ROCKVILLE — To help the Montgomery County community learn more about the role and purpose of the government agency and wholesaler, Department of Liquor Control (DLC), and its current and future initiatives along with its policies and support for local craft distributors, Montgomery County Councilmember Craig Rice hosted a “Get to Know Your Montgomery County Department of Liquor Control” forum on Feb. 6 at the Universities at Shady Grove in Rockville.
Rice provided brief historical context on the regulation of the sale, manufacturing and distribution of alcohol in Maryland. Montgomery County is one of 17 controlled jurisdictions nationwide, he said, meaning that county law requires establishments licensed to sell alcohol must purchase beer, wine and liquor from the DLC warehouse in Gaithersburg.
Some of the licensees attending the forum composed of local restaurateurs and owners of local bars and alcoholic beverage shops – described the problems they had with the DLC and local government, while DLC staff members came to their organization’s defense when responding to the licensees’ concerns.
The two-and-a-half hour forum consisted of presentations by Rice and DLC Director Bob Dorfman about the agency’s mission, philanthropy and initiatives; a Q&A session followed.
Rice, a Democrat representing District 2, said the DLC has value to the Montgomery County community, and characterized the organization as an arm of economic development. He also underlined the reasons he held the forum.
“I think it’s incredibly important understanding the history of a lot of animosity between business owners and our Department of Liquor Control,” said Rice, who affirmed the animosity the county council and DLC historically have.
“As of recent, things have gotten much better,” said Rice, adding that he saw this as an opportunity for the DLC to specify the good things it is doing in the county and for the department to establish a better relationship with the community and its stakeholders.
“It was time for us to have a sit-down meeting face-to-face where folks could express some of the concerns and ask questions of DLC, and DLC could also talk about direction that they’re hoping to bring the department into,” Rice added.
Arash Tafakor, a DLC licensee of the organization, was one of the more outspoken individuals at the forum, criticizing the agency and local government for creating what he considered an unfair situation for the licensees.
“I want everyone to know that DLC generated $142 million in wholesale from our hard work. If you average their markup, which is anywhere from 25 to 35 percent, that means they made $35 million from our hard work,” said Tafakor, the owner of Downtown Crown Wine and Beer in Gaithersburg.

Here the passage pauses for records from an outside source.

(** The node of a join: columns are the starts and the ends; the transformation is the identity. *)
Definition range_array (pr : prange) : pyval :=
  PArray (NpArray T_I4 [zlen pr; 2] true (map fst pr ++ map snd pr)).
Definition identity_transform (idx_dim : nat) : pyval :=
  PArray (NpArray T_I4 [Z.of_nat idx_dim] true (arange 1 (Z.of_nat idx_dim + 1))).
Definition intra_gc_node (to_float32 : Z -> Z) (g : intra_gc) : Presets.preset :=
  Presets.then_fill
    (Presets.new_GridConnectivity1to1 to_float32 (g_name g) (Some (g_opp g)) None None
       (Some (identity_transform (length (g_pr g)))))
    (_ ← Presets.under (Presets.new_IndexRange to_float32 "PointRange" (range_array (g_pr g)));
     Presets.under (Presets.new_IndexRange to_float32 "PointRangeDonor" (range_array (g_prd g)))).

(** ** Joins between the original zones *)

(** [split_original_joins_S]: the part of a join that faces an opposite one.  [pr] is the join of the
    partition in the vertices of its zone, [dist_pr] and [dist_prd] the first points of the original join
    and of its donor, [pr_opp] the opposite join in the vertices of the opposite zone. *)
Definition window_of (pr : prange) : list Z * list Z := (map fst pr, map snd pr).
Definition of_window (w : list Z * list Z) : prange := zip w.1 w.2.
Definition normal_row (pr : prange) : py nat :=
  match filter (fun '(i, (a, b)) => a = b) (enumerate pr) with [(i, _)] => Ret i | _ => Raise ValueError end.

Definition transpose (m : list (list Z)) : list (list Z) :=
  map (fun j => map (fun row => default 0 (row !! j)) m) (seq 0 (length m)).

Definition facing_original (pr : prange) (p_offset : list Z) (start start_d : list Z) (T : list (list Z))
    (pr_opp : prange) (opp_offset : list Z) : py (option (prange * prange)) :=
  let pr_in_opp_abs := of_window (_gc_transform_window (window_of pr) start start_d T) in
  normal_idx ← normal_row pr_in_opp_abs;
  first ← of_option IndexError (fst <$> pr_in_opp_abs !! normal_idx);
  let bnd_is_max := if bool_decide (first <> 1) then 1 else 0 in
  let swap := dir_to_swap pr_in_opp_abs in
  let mine := pr_to_cell_location (swap_rows swap pr_in_opp_abs) normal_idx "Vertex" bnd_is_max false in
  let opp := pr_to_cell_location (swap_rows swap pr_opp) normal_idx "Vertex" bnd_is_max false in
  inter ← intersect_pr (tangent_rows normal_idx mine) (tangent_rows normal_idx opp);
  match inter with
  | None => Ret None
  | Some inter =>
      row ← of_option IndexError (mine !! normal_idx);
      let sub_prd := insert_row normal_idx row inter in
      let sub_prd := pr_to_cell_location sub_prd normal_idx "Vertex" bnd_is_max true in
      let sub_prd := swap_rows swap sub_prd in
      let sub_pr := of_window (_gc_transform_window (window_of sub_prd) start_d start (transpose T)) in
      Ret (Some (pr_to_global_num sub_pr p_offset true, pr_to_global_num sub_prd opp_offset true))
  end.

(** ** Global numberings of a partition *)

Definition triplet_of (l : list Z) : Numbering.triplet :=
  match l with [a] => (a, 1, 1) | [a; b] => (a, b, 1) | a :: b :: c :: _ => (a, b, c) | [] => (1, 1, 1) end.
(** The broadcast of the index arrays over [k], [j] and [i], flattened: [i] is the fastest. *)
Definition window_points (w : prange) : list (Z * Z * Z) :=
  match w with
  | [i] => map (fun i => (i, 1, 1)) (arange i.1 i.2)
  | [i; j] => PointRange.loop_F (arange i.1 i.2) (arange j.1 j.2) [1]
  | i :: j :: k :: _ => PointRange.loop_F (arange i.1 i.2) (arange j.1 j.2) (arange k.1 k.2)
  | [] => []
  end.
(** With one index, the numbers are the indices themselves. *)
Definition window_gnum (w : prange) (size : list Z) : list Z :=
  map (fun '(i, j, k) => Numbering.ijk_to_index i j k (triplet_of size)) (window_points w).
Definition grow (w : prange) : prange := map (fun r => (r.1, r.2 + 1)) w.
(** The bounds of the faces in one direction. *)
Definition grow_at (d : nat) (w : prange) : prange := alter (fun r => (r.1, r.2 + 1)) d w.

Definition compute_face_gnum (dist_zone_cell_size : list Z) (cell_window : prange) : list Z :=
  let n_cell := triplet_of dist_zone_cell_size in
  let n_vtx := triplet_of (map (Z.add 1) dist_zone_cell_size) in
  map (fun '(i, j, k) => Numbering.ijk_to_faceiIndex i j k n_cell n_vtx) (window_points (grow_at 0 cell_window)) ++
  map (fun '(i, j, k) => Numbering.ijk_to_facejIndex i j k n_cell n_vtx) (window_points (grow_at 1 cell_window)) ++
  map (fun '(i, j, k) => Numbering.ijk_to_facekIndex i j k n_cell n_vtx) (window_points (grow_at 2 cell_window)).

Definition create_zone_gnums (cell_window : prange) (dist_zone_cell_size : list Z) : list Z * option (list Z) * list Z :=
  (window_gnum (grow cell_window) (map (Z.add 1) dist_zone_cell_size),
   if bool_decide (length dist_zone_cell_size = 3%nat) then Some (compute_face_gnum dist_zone_cell_size cell_window) else None,
   window_gnum cell_window dist_zone_cell_size).

(** ** [part_s_zone]: the partitions of one rank *)

(** Bounds start at 1, and the last cell is included in the range of a partition. *)
Definition cell_bounds (b : CutTree.part_bounds) : prange := map (fun r => (r.1 + 1, r.2 + 1)) b.
Definition part_of_bounds (b : CutTree.part_bounds) : part :=
  Part (cell_range (map (fun r => r.2 - r.1) b)) (map fst (cell_bounds b)).
(** What is created for a partition: its name, its dimensions by rows, its numberings. *)
Record part_zone := PartZoneData {
  pz_name : string;
  pz_dims : list (Z * Z * Z);
  pz_gnums : list Z * option (list Z) * list Z
}.
Definition new_part_zone (d_name : string) (cell_size : list Z) (g_rank : Z) (i_part : nat) (b : CutTree.part_bounds) : part_zone :=
  PartZoneData (Conventions.add_part_suffix d_name g_rank (Z.of_nat i_part))
    (map (fun r => (r.2 - r.1 + 1, r.2 - r.1, 0)) b)
    (create_zone_gnums (cell_bounds b) cell_size).

(** [n_parts] and [all_weights] are gathered from the ranks; [max_it] bounds the search of [split_S_block]. *)
Definition split_zone (cell_size : list Z) (all_weights : list PyFloat.float) (max_it : nat) : py (list CutTree.part_bounds) :=
  match cell_size with
  | [n] => CutTree.split_S_line n all_weights
  | _ => CutTree.split_S_block cell_size (length all_weights) (Some all_weights) max_it
  end.
(** The slice of the parts of a rank. *)
Definition my_parts {A B} (weights : list (list A)) (all_parts : list B) (i_rank : nat) : list B :=
  take (length (default [] (weights !! i_rank))) (drop (length (concat (take i_rank weights))) all_parts).
Definition part_s_zone (d_name : string) (cell_size : list Z) (weights : list (list PyFloat.float)) (max_it : nat)
    (i_rank : nat) (g_rank : Z) : py (list part_zone) :=
  all_parts ← split_zone cell_size (concat weights) max_it;
  Ret (imap (new_part_zone d_name cell_size g_rank) (my_parts weights all_parts i_rank)).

“We are the unheard voice. You guys do not listen to us, you do not come to us, you do not ask us our opinion, and yet, we are giving the county $35 million in profit off of our hard work.”
In Tafakor’s assessment, DLC is run more like a business and does what is best only for itself rather than for its licensees.
“Why does the county council continually ignore us, but does everything for other industries in this county?” he asked. “Why can’t the county council help us when we’re generating $35 million in profit to you guys?”
Rice calmly replied to the questions and concerns.
“When you say that we don’t listen to you, what I think that you’re saying more is that, I’m not doing what you want me to do… There’s a difference between not listening and us not agreeing as to the outcome and how we move forward,” Rice said in response to Takafor.
“You also didn’t acknowledge the fact that DLC has changed. That spearhead, in terms of change, happened as a result of us hearing from people like yourself.”
A former private sector businessman, Dorfman said he has partnered with Councilmember Tom Hucker (District 5) to hold a similar forum, and suspects there will be many more forums in the near future. The DLC is working hard to make its 1,100 licensees successful, he said.
“I felt it was a really good meeting. I felt we got really good feedback,” said Dorfman, who has been the director of the department since 2017.
“I fully expected that we were going to hear what people’s concerns are, but that was the purpose of this and for us then to also educate people about why we do what we do, and to give them a sense of what we are trying to accomplish in the future to make their lives better.”
Other points of emphasis during the discussion were advertising, licensing and privatization. According to Rice, Dorfman hopes to put together quarterly listening sessions to inform the community and explore ways to properly address the needs and requests of its businesses.
“We like to see what Councilman Rice and the Department of Liquor Control has to say about the improvements they’re going to make,” said Takafor, also the president of Montgomery County Licensed Beverages Association, in an interview after the forum.
“I’m really glad that we came. Councilman Rice and the DLC were very receptive to our questions, and I think this was a pretty productive meeting,” he added.
Takafor said he hopes that the DLC and local licensees will continue a healthy exchange of ideas to eventually come to a consensus.
“Hopefully (we will continue to have) more-productive meetings and more-productive discussions, and hopefully we can make this county a better place and come to a compromise.”